CONCLUSIONS AND NEW HORIZONS
Traditionally, studies of animal learning and movement have taken place in controlled laboratory environments or small-scale field studies. Thanks to animal tracking technologies, increasingly detailed observations of how free-ranging animals move and interact are possible leading to opportunities to formulate and test new ideas about learning and movement. However, potential pitfalls accompany this exciting development. Alternative explanations to learning must be considered, and if these alternatives cannot be ruled out, then we can only infer that observations are consistent with learning (Table 2).
There are two possible approaches to solving this problem.

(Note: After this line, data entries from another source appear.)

Definition no_report : InventoryReport := mkReport false [] "" [] 0 [] [] [].
Definition rep1 : InventoryReport := default no_report sent1.1.
Definition rep2 : InventoryReport := default no_report sent2.1.
Definition after1 : Inv := (run (ingestInventoryReport quiet "ws" "n1" rep1) start).2.

Lemma quiet_looks (feed : AdvisoryLookup Inv) : inventoryFeed quiet = Some feed → looks feed.
Proof. done. Qed.

Lemma set1_ok : collected_ok set1.
Proof. split; [apply (bool_decide_unpack (NoDup (componentKey <$> set1))); vm_compute; exact I|]. repeat constructor; done. Qed.

Lemma report_indexed_witness :
  scan "n1" (wsChild "ws" (components after1)) = [record_of "ws" "n1" bash; record_of "ws" "n1" (libssl "3"); scanned] ∧
  ∀ r, r ∈ scan "n1" (wsChild "ws" (components after1)) ↔
    r ∈ scan "n1" (wsChild "ws" (components start)) ∧ isExternalSource (cr_Source r) = true ∨
    ∃ c, c ∈ set1 ∧ usable c ∧ imageDigestFromSource (Source c) = None ∧ r = record_of "ws" "n1" (fill c).
Proof.
  split; [vm_compute; reflexivity|].
  apply (report_indexed quiet quiet_looks (100 * second) set1 fresh sent1.2 rep1 "ws" "n1" start).
  - by intros d b [= <-].
  - apply start_indexed.
  - done.
  - apply set1_ok.
  - vm_compute. reflexivity.
  - vm_compute. reflexivity.
  - by vm_compute.
  - apply Z.leb_le. vm_compute. reflexivity.
Defined.

(** One package changed: the controller holds the first set, and refuses the difference. *)
Lemma delta_refused_witness :
  rp_Full rep2 = false ∧ rp_BaseHash rep2 = lastHash sent1.2 ∧
  (∃ e, run (ingestInventoryReport quiet "ws" "n1" rep2) after1 = (Err e, after1)) ∧
  ∀ now', reportOnce now' (Some set2) sent2.2 = (None, sent2.2).
Proof.
  split; [vm_compute; reflexivity|]. split; [vm_compute; reflexivity|].
  apply (delta_refused quiet (200 * second) set2 sent1.2 sent2.2 rep2 "ws" "n1" after1).
  - by intros a b [= ->].
  - done.
  - done.
  - vm_compute. reflexivity.
  - vm_compute. reflexivity.
Defined.

Lemma upload_indexed_witness :
  let s' := (run (ingestExternalSBOM quiet "ws" "n1" (externalSourceTag "grype") [pkg "pkg:npm/lodash@4" "lodash" "4" ""]) after1).2 in
  ∀ r, isExternalSource (cr_Source r) = false →
    r ∈ scan "n1" (wsChild "ws" (components s')) ↔ r ∈ scan "n1" (wsChild "ws" (components after1)).
Proof.
  apply (upload_indexed quiet quiet_looks "ws" "n1" "grype" [pkg "pkg:npm/lodash@4" "lodash" "4" ""] after1).
  - assert (orderly start after1) as Ho; [|by apply Ho, start_indexed].
    assert (rtc orderly start after1) as Hr by exact (run_acts orderly _ start (report_orderly quiet quiet_looks "ws" "n1" rep1)).
    induction Hr as [|? ? ? H1' _ IH]; [done|]. intros Ht. by apply IH, H1'.
  - done.
Defined.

First, field observations can be transformed into controlled experiments via manipulations, as in the hummingbird example in Table 2. While allowing for incisive analysis, this approach limits the scientific questions to those where such experiments can be set up. A second possible solution is to collect more direct data on the individual experiences over a life-time, including the environmental features of locations animals visit, physiological measurements, and sensory data as made possible by daylight sensors and collar cameras.

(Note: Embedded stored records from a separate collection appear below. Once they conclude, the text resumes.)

(* ===== verification/Matching.v ===== *)
(** * Advisories and the verdicts of a node (Inventory.v, affected/vulnfeed/osv)

    The advisories of a package as a feed reads them from the store, and what the
    matching of a node leaves: a verdict for exactly the packages of the node that an
    advisory filed under their name and ecosystem applies to. *)
From Stdlib Require Import ZArith Lia Strings.Byte Strings.Ascii.
From stdpp Require Import base gmap sets list sorting strings relations.
From S2P Require Import Prelude Trust Codec Proc Packages Affected Verdicts Inventory Stock.
Local Open Scope Z_scope.

(** ** The index *)

(** The index has the keys of the records, and the records are under their ids. *)
Definition filed (s : gmap string AdvisoryRecord * gset (string * string * string)) : Prop :=
  (∀ id r, s.1 !! id = Some r → ad_ID r = id) ∧
  ∀ k, k ∈ s.2 ↔ ∃ r, s.1 !! k.2 = Some r ∧ k ∈ idx_of r.

Lemma idx_of_spec (r : AdvisoryRecord) (k : string * string * string) :
  k ∈ idx_of r ↔ ad_Ecosystem r ≠ "" ∧ ad_PackageName r ≠ "" ∧ k = (EcosystemKey (ad_Ecosystem r), ad_PackageName r, ad_ID r).
Proof.
  unfold idx_of, advisoryIdxKey. repeat case_bool_decide; cbn; [set_solver..|]. rewrite elem_of_singleton. tauto.
Qed.

Lemma put_filed (s : gmap string AdvisoryRecord * gset (string * string * string)) (r : AdvisoryRecord) :
  filed s → filed (put_advisory s r).
Proof.
  intros [Hid Hidx]. unfold put_advisory. split; cbn.
  - intros id r' [[<- <-]|[_ Hr]]%lookup_insert_Some; [done|by apply Hid].
  - intros k. rewrite elem_of_union. destruct (decide (k.2 = ad_ID r)) as [E|Hne].
    + rewrite E, lookup_insert_eq. split.
      * intros [Hk|Hk]; [by exists r|]. exfalso. destruct (s.1 !! ad_ID r) as [old|] eqn:Eo.
        -- apply elem_of_difference in Hk as [Hk Hn]. apply Hidx in Hk as (x & Hx & Hk). rewrite E, Eo in Hx. by injection Hx as ->.
        -- apply Hidx in Hk as (x & Hx & _). by rewrite E, Eo in Hx.
      * intros (x & [= <-] & Hk). by left.
    + rewrite lookup_insert_ne by done. assert (k ∉ idx_of r) as Hn by (rewrite idx_of_spec; intros (_ & _ & ->); done).
      destruct (s.1 !! ad_ID r) as [old|] eqn:Eo; [|rewrite Hidx; tauto]. rewrite elem_of_difference, Hidx.
      assert (k ∉ idx_of old); [|tauto]. rewrite idx_of_spec. intros (_ & _ & ->). apply Hne. cbn. by apply Hid.
Qed.

Definition in_files (s : Inv) : Prop := filed (advisories s, advisory_idx s).

Lemma PutAdvisories_files (recs : list AdvisoryRecord) : acts (λ s s', in_files s → in_files s') (PutAdvisories recs).
Proof.
  apply acts_atomic. intros s. destruct (failing_writes s); [done|]. cbn. intros Hs.
  assert (filed (foldl put_advisory (advisories s, advisory_idx s) recs)) as Hf.
  { revert Hs. unfold in_files. generalize (advisories s, advisory_idx s). induction recs as [|r recs IH]; intros p Hp; cbn; [done|].
    by apply IH, put_filed. }
  by destruct (foldl _ _ _) as [a idx].
Qed.

(** The records a lookup finds: those of the name and of an ecosystem with the same key. *)
Definition filed_under (eco name : string) (r : AdvisoryRecord) : Prop :=
  ad_Ecosystem r ≠ "" ∧ ad_PackageName r = name ∧ name ≠ "" ∧ EcosystemKey (ad_Ecosystem r) = EcosystemKey eco.

Lemma AdvisoriesForPackage_exact (eco name : string) (s : Inv) :
  in_files s → failing_reads s = false →
  ∃ l, run (AdvisoriesForPackage eco name) s = (Ok l, s) ∧
    ∀ r, r ∈ l ↔ advisories s !! ad_ID r = Some r ∧ filed_under eco name r.
Proof.
  intros [Hid Hidx] Hr. unfold AdvisoriesForPackage, view, read, atomic. cbn [run]. rewrite Hr. eexists. split; [reflexivity|].
  intros r. rewrite list_elem_of_omap. setoid_rewrite merge_sort_Permutation. setoid_rewrite list_elem_of_fmap.
  setoid_rewrite list_elem_of_filter. setoid_rewrite elem_of_elements. split.
  - intros (id & (k & -> & Hk & Hin) & Hl). apply Hidx in Hin as (x & Hx & Hin). cbn in Hx. rewrite Hl in Hx. injection Hx as <-.
    apply idx_of_spec in Hin as (He & Hn & ->). cbn in *. injection Hk as H1' H2'. subst name. done.
  - intros (Hl & He & Hn & Hne & Ek). exists (ad_ID r). split; [|done]. exists (EcosystemKey eco, name, ad_ID r). split_and!; [done|done|].
    apply Hidx. exists r. split; [done|]. apply idx_of_spec. subst name. by rewrite Ek.
Qed.

(** ** The feed (osv/osv.go, osv/parse.go) *)

Section Feed.
Context `{JSONDecode Vulnerability}.

Definition zero_vulnerability : Vulnerability := mkVulnerability "" [] 0 [] "" [].

Definition parseVulnerability (doc : bytes) : option Vulnerability :=
  if (length doc =? 0)%nat then Some zero_vulnerability
  else match Unmarshal doc with
       | Some v => Some (mkVulnerability (v_ID v) (Aliases v) (Modified v) (v_Affected v) (v_Severity v) doc)
       | None => None
       end.

Definition id_le (a b : Vulnerability) : Prop := String.le (v_ID a) (v_ID b).
#[export] Instance id_le_dec : RelDecision id_le := λ a b, decide (String.le (v_ID a) (v_ID b)).

Definition advisoriesFromStore : AdvisoryLookup Inv := λ ecosystem name,
  rows ← AdvisoriesForPackage ecosystem name;
  mret (match rows with
        | Err _ => None
        | Ok rows => merge_sort id_le <$> mapM (λ r, parseVulnerability (ad_Doc r)) rows
        end).

Lemma store_looks : looks advisoriesFromStore.
Proof. intros eco n. apply acts_bind; [|done]. apply acts_atomic. done. Qed.

End Feed.

(** ** What a feed that only reads answers *)

Lemma looks_run (feed : AdvisoryLookup Inv) (eco n : string) (s : Inv) : looks feed → (run (feed eco n) s).2 = s.
Proof.
  intros Hf. pose proof (run_acts _ _ s (Hf eco n)) as Hr. induction Hr as [|s s1 s2 -> _ IH]; [done|]. exact IH.
Qed.

Lemma first_ids_in (l : list Vulnerability) (seen : list string) (v : Vulnerability) :
  (∀ a b, a ∈ l → b ∈ l → v_ID a = v_ID b → a = b) →
  v ∈ first_ids l seen ↔ v ∈ l ∧ v_ID v ∉ seen.
Proof.
  revert seen. induction l as [|x l IH]; intros seen Hu; cbn; [split; [by intros ?%elem_of_nil|by intros [?%elem_of_nil _]]|].
  assert (∀ seen, v ∈ first_ids l seen ↔ v ∈ l ∧ v_ID v ∉ seen) as IH'.
  { intros seen'. apply IH. intros a b Ha Hb. by apply Hu; right. }
  clear IH. case_bool_decide as Hx.
  - rewrite IH', elem_of_cons. split; [tauto|]. intros [[->|?] ?]; [done|tauto].
  - rewrite !elem_of_cons, IH', not_elem_of_cons. split; [intros [->|?]; tauto|]. intros [[->|Hv] Hs]; [by left|].
    destruct (decide (v_ID v = v_ID x)) as [E|]; [left|tauto]. apply Hu; [by right|by left|done].
Qed.

Section Answers.
Context `{Semantic}.

(** The advisories found for a component. *)
Lemma lookups_run (feed : AdvisoryLookup Inv) (eco : string) (ns : list string) (s : Inv) :
  looks feed →
  run (lookups feed eco ns) s = (match mapM (λ n, (run (feed eco n) s).1) ns with Some l => Some (concat l) | None => None end, s).
Proof.
  intros Hf. induction ns as [|n ns IH]; [done|]. cbn [lookups mapM]. rewrite run_bind, looks_run by done.
  destruct (run (feed eco n) s).1 as [l|]; [|done]. cbn [mbind option_bind]. rewrite run_bind, IH. cbn. by destruct (mapM _ ns).
Qed.

Definition found_in (feed : AdvisoryLookup Inv) (s : Inv) (c : Target) (v : Vulnerability) : Prop :=
  ∃ n l, n ∈ lookupNames c ∧ (run (feed (t_Ecosystem c) n) s).1 = Some l ∧ v ∈ l.

Lemma found_run (feed : AdvisoryLookup Inv) (c : Target) (s : Inv) :
  looks feed → (run (found feed c) s).2 = s ∧
  ∀ l, (run (found feed c) s).1 = Some l → (∀ a b, found_in feed s c a → found_in feed s c b → v_ID a = v_ID b → a = b) →
    (∀ v, v ∈ l ↔ found_in feed s c v) ∧ ∀ n, n ∈ lookupNames c → is_Some (run (feed (t_Ecosystem c) n) s).1.
Proof.
  intros Hf. unfold found. rewrite run_bind, lookups_run by done. cbn [fst snd run mret prog_ret]. split; [done|].
  intros l. destruct (mapM _ _) as [ls|] eqn:El; [|done]. intros [= <-] Hu. split.
  2: { intros n (i & Hi)%list_elem_of_lookup. apply mapM_Some in El. destruct (Forall2_lookup_l _ _ _ _ _ El Hi) as (x & _ & ->). eauto. }
  intros v. assert (∀ v, v ∈ concat ls ↔ found_in feed s c v) as Hin.
  { intros w. unfold found_in. apply mapM_Some in El. clear Hu. induction El as [|n x ns ls Hn _ IH]; cbn.
    - split; [by intros ?%elem_of_nil|]. by intros (n & _ & ?%elem_of_nil & _).
    - rewrite elem_of_app, IH. setoid_rewrite elem_of_cons. split.
      + intros [Hw|(n' & l & Hn' & Hl & Hw)]; [exists n, x; auto|exists n', l; auto].
      + intros (n' & l & [->|Hn'] & Hl & Hw); [left; congruence|]. right. eauto. }
  rewrite first_ids_in, Hin; [split; [by intros [? _]|]; intros; split; [done|apply not_elem_of_nil]|].
  intros a b Ha%Hin Hb%Hin. by apply Hu.
Qed.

Exciting approaches to studying learning and animal movement arise from “uncontrolled” experiments, specifically translocations, reintroductions, aversive conditioning and rapid environmental change. Understanding learning in the context of relocations and environmental change may ultimately help with understanding how animals can adapt to an increasingly complex world, driven by elevated levels of anthropogenic impact from environmental change, habitat degradation, and habitat fragmentation.
The emergence of machine learning as a dominant paradigm for solving human problems provides fertile ground for modeling and understanding learning from animal movement patterns. Here, processes such as reinforcement learning have close natural ties to animals learning to move so as to maximize fitness (e.g., optimal foraging). As machine learning algorithms are currently improving and evolving, we expect this field to shed light on further possible models for learning and animal movement.
Overall, the subject of learning and animal movement is at a crucial point in development and a host of new possibilities are on the horizon. Our goal in this review has been to set the context for these new possibilities and point out some future directions.